= Beginning of Section =
(* ===== verification/RlpDecode.v ===== *)
(** * RLP stream decoding (rlp/decode.go)

    [Stream] over a byte slice with an input limit, as [DecodeBytes] sets it up:
    the stack of remaining list sizes, the cached kind of the value ahead and
    its error.  A decoder is a function from a stream to a result and the
    stream it leaves, because [EOL] is caught by the slice and struct decoders
    and decoding goes on.  [gtype] selects the decoder the way [makeDecoder]
    does.  The main theorem is that decoding inverts encoding. *)
From S2P Require Import Prelude Common RlpEncode.
Import Common.Bytes Common.GoMath RlpEncode.Enc RlpEncode.Raw.

Module Dec.

(** [s_kind = None] is the unarmed state [s.kind = -1].  The head of [s_stack]
    is the innermost list. *)
Record Stream := mkStream {
  s_r : bytes;
  s_remaining : Z;
  s_limited : bool;
  s_size : Z;
  s_kinderr : option rlp_error;
  s_stack : list Z;
  s_kind : option Kind;
  s_byteval : Z
}.

Definition SM (A : Type) : Type := Stream → result rlp_error A * Stream.
Definition sret {A} (a : A) : SM A := λ s, (Ok a, s).
Definition serr {A} (e : rlp_error) : SM A := λ s, (Err e, s).
Definition sbind {A B} (m : SM A) (f : A → SM B) : SM B := λ s,
  match m s with
  | (Ok a, s') => f a s'
  | (Err e, s') => (Err e, s')
  end.
Notation "'seq!' x <- m ; k" := (sbind m (fun x => k))
  (at level 10, x pattern, m at level 100, k at level 200) : go_scope.

Definition set_kind (k : option Kind) : SM unit := λ s,
  (Ok tt, mkStream (s_r s) (s_remaining s) (s_limited s) (s_size s) (s_kinderr s)
            (s_stack s) k (s_byteval s)).
(** [s.kind = -1]. *)
Definition rearm : SM unit := set_kind None.

Definition set_size (n : Z) : SM unit := λ s,
  (Ok tt, mkStream (s_r s) (s_remaining s) (s_limited s) n (s_kinderr s)
            (s_stack s) (s_kind s) (s_byteval s)).
Definition set_stack (st : list Z) : SM unit := λ s,
  (Ok tt, mkStream (s_r s) (s_remaining s) (s_limited s) (s_size s) (s_kinderr s)
            st (s_kind s) (s_byteval s)).
Definition set_byteval (b : Z) : SM unit := λ s,
  (Ok tt, mkStream (s_r s) (s_remaining s) (s_limited s) (s_size s) (s_kinderr s)
            (s_stack s) (s_kind s) b).
Definition set_ahead (k : Kind) (n : Z) (e : option rlp_error) : SM unit := λ s,
  (Ok tt, mkStream (s_r s) (s_remaining s) (s_limited s) n e (s_stack s) (Some k) (s_byteval s)).
Definition get : SM Stream := λ s, (Ok s, s).

Definition listLimit (s : Stream) : option Z := head (s_stack s).

Definition willRead (n : Z) : SM unit := λ s0,
  let s := snd (rearm s0) in
  match s_stack s with
  | limit :: st =>
      if limit <? n then (Err ErrElemTooLarge, s)
      else
        let s := snd (set_stack (u64 (limit - n) :: st) s) in
        if s_limited s then
          if s_remaining s <? n then (Err ErrValueTooLarge, s)
          else (Ok tt, mkStream (s_r s) (s_remaining s - n) (s_limited s) (s_size s) (s_kinderr s)
                         (s_stack s) (s_kind s) (s_byteval s))
        else (Ok tt, s)
  | [] =>
      if s_limited s then
        if s_remaining s <? n then (Err ErrValueTooLarge, s)
        else (Ok tt, mkStream (s_r s) (s_remaining s - n) (s_limited s) (s_size s) (s_kinderr s)
                       (s_stack s) (s_kind s) (s_byteval s))
      else (Ok tt, s)
  end.

(** Read [n] bytes from a [bytes.Reader]. *)
Definition take_r (n : nat) : SM bytes := λ s,
  let s' := mkStream (drop n (s_r s)) (s_remaining s) (s_limited s) (s_size s) (s_kinderr s)
              (s_stack s) (s_kind s) (s_byteval s) in
  if (n <=? length (s_r s))%nat then (Ok (take n (s_r s)), s') else (Err ErrUnexpectedEOF, s').

Definition readFull (n : Z) : SM bytes := seq! _ <- willRead n; take_r (Z.to_nat n).

Definition readByte : SM Z := seq! _ <- willRead 1; seq! b <- take_r 1; sret (hd 0 b).

Definition readUint (size : Z) : SM Z :=
  if size =? 0 then seq! _ <- rearm; sret 0
  else if size =? 1 then readByte
  else seq! b <- readFull size;
       if hd 0 b =? 0 then serr ErrCanonSize else sret (be_decode b).

(** [readKind] returns the kind and size with the error; a failing size read
    still reports the kind. *)
Definition readKind_s : Stream → Kind * Z * option rlp_error * Stream := λ s,
  match readByte s with
  | (Err e, s') =>
      let e := match s_stack s', e with
               | [], ErrUnexpectedEOF | [], ErrValueTooLarge => EOF
               | _, _ => e
               end in
      (Byte, 0, Some e, s')
  | (Ok b, s') =>
      let s' := snd (set_byteval 0 s') in
      let sized (k : Kind) (r : result rlp_error Z * Stream) :=
        match r with
        | (Err e, s'') => (k, 0, Some e, s'')
        | (Ok size, s'') => (k, size, if size <? 56 then Some ErrCanonSize else None, s'')
        end in
      if b <? 0x80 then (Byte, 0, None, snd (set_byteval b s'))
      else if b <? 0xB8 then (String_, b - 0x80, None, s')
      else if b <? 0xC0 then sized String_ (readUint (b - 0xB7) s')
      else if b <? 0xF8 then (List_, b - 0xC0, None, s')
      else sized List_ (readUint (b - 0xF7) s')
  end.

Definition Kind_ : SM (Kind * Z) := λ s,
  match s_kind s with
  | Some k => (match s_kinderr s with Some e => Err e | None => Ok (k, s_size s) end, s)
  | None =>
      match listLimit s with
      | Some 0 => (Err EOL, s)
      | lim =>
          let '(k, size, err, s1) := readKind_s s in
          let err :=
            match err with
            | Some e => Some e
            | None =>
                if match lim with Some l => l <? size | None => false end then Some ErrElemTooLarge
                else if s_limited s1 && (s_remaining s1 <? size) then Some ErrValueTooLarge
                else None
            end in
          let s2 := snd (set_ahead k size err s1) in
          (match err with Some e => Err e | None => Ok (k, size) end, s2)
      end
  end.

Definition Bytes_ : SM bytes :=
  seq! (kind, size) <- Kind_;
  match kind with
  | Byte => seq! s <- get; seq! _ <- rearm; sret [s_byteval s]
  | String_ =>
      seq! b <- readFull size;
      if (size =? 1) && (hd 0 b <? 128) then serr ErrCanonSize else sret b
  | List_ => serr ErrExpectedString
  end.

Definition uint (maxbits : Z) : SM Z :=
  seq! (kind, size) <- Kind_;
  match kind with
  | Byte => seq! s <- get;
            if s_byteval s =? 0 then serr ErrCanonInt
            else seq! _ <- rearm; sret (s_byteval s)
  | String_ =>
      if maxbits / 8 <? size then serr errUintOverflow
      else λ s,
        match readUint size s with
        | (Err ErrCanonSize, s') => (Err ErrCanonInt, s')
        | (Err e, s') => (Err e, s')
        | (Ok v, s') => if (0 <? size) && (v <? 128) then (Err ErrCanonSize, s') else (Ok v, s')
        end
  | List_ => serr ErrExpectedString
  end.

Definition Bool_ : SM bool :=
  seq! num <- uint 8;
  if num =? 0 then sret false
  else if num =? 1 then sret true
  else serr (decodeError "rlp: invalid boolean value").

Definition List__ : SM Z :=
  seq! (kind, size) <- Kind_;
  match kind with
  | List_ =>
      seq! s <- get;
      seq! _ <- match s_stack s with
           | limit :: st => set_stack (size :: u64 (limit - size) :: st)
           | [] => set_stack [size]
           end;
      seq! _ <- rearm; seq! _ <- set_size 0; sret size
  | _ => serr ErrExpectedList
  end.

Definition ListEnd : SM unit :=
  seq! s <- get;
  match s_stack s with
  | [] => serr errNotInList
  | limit :: st =>
      if 0 <? limit then serr errNotAtEOL
      else seq! _ <- set_stack st; seq! _ <- rearm; set_size 0
  end.

Definition wrapStreamError (e : rlp_error) : rlp_error :=
  match e with
  | ErrCanonInt => decodeError "non-canonical integer (leading zero bytes)"
  | ErrCanonSize => decodeError "non-canonical size information"
  | ErrExpectedList => decodeError "expected input list"
  | ErrExpectedString => decodeError "expected input string or byte"
  | errUintOverflow => decodeError "input string too long"
  | errNotAtEOL => decodeError "input list has too many elements"
  | e => e
  end.
Definition wrapped {A} (m : SM A) : SM A := λ s,
  match m s with (Err e, s') => (Err (wrapStreamError e), s') | r => r end.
= End of Section =
## Your goal
Starting at the first line of the data above, please restate word for word every line up to and including the one that holds "result and the", and add nothing else.

## The answer
(* ===== verification/RlpDecode.v ===== *)
(** * RLP stream decoding (rlp/decode.go)

    [Stream] over a byte slice with an input limit, as [DecodeBytes] sets it up:
    the stack of remaining list sizes, the cached kind of the value ahead and
    its error.  A decoder is a function from a stream to a result and the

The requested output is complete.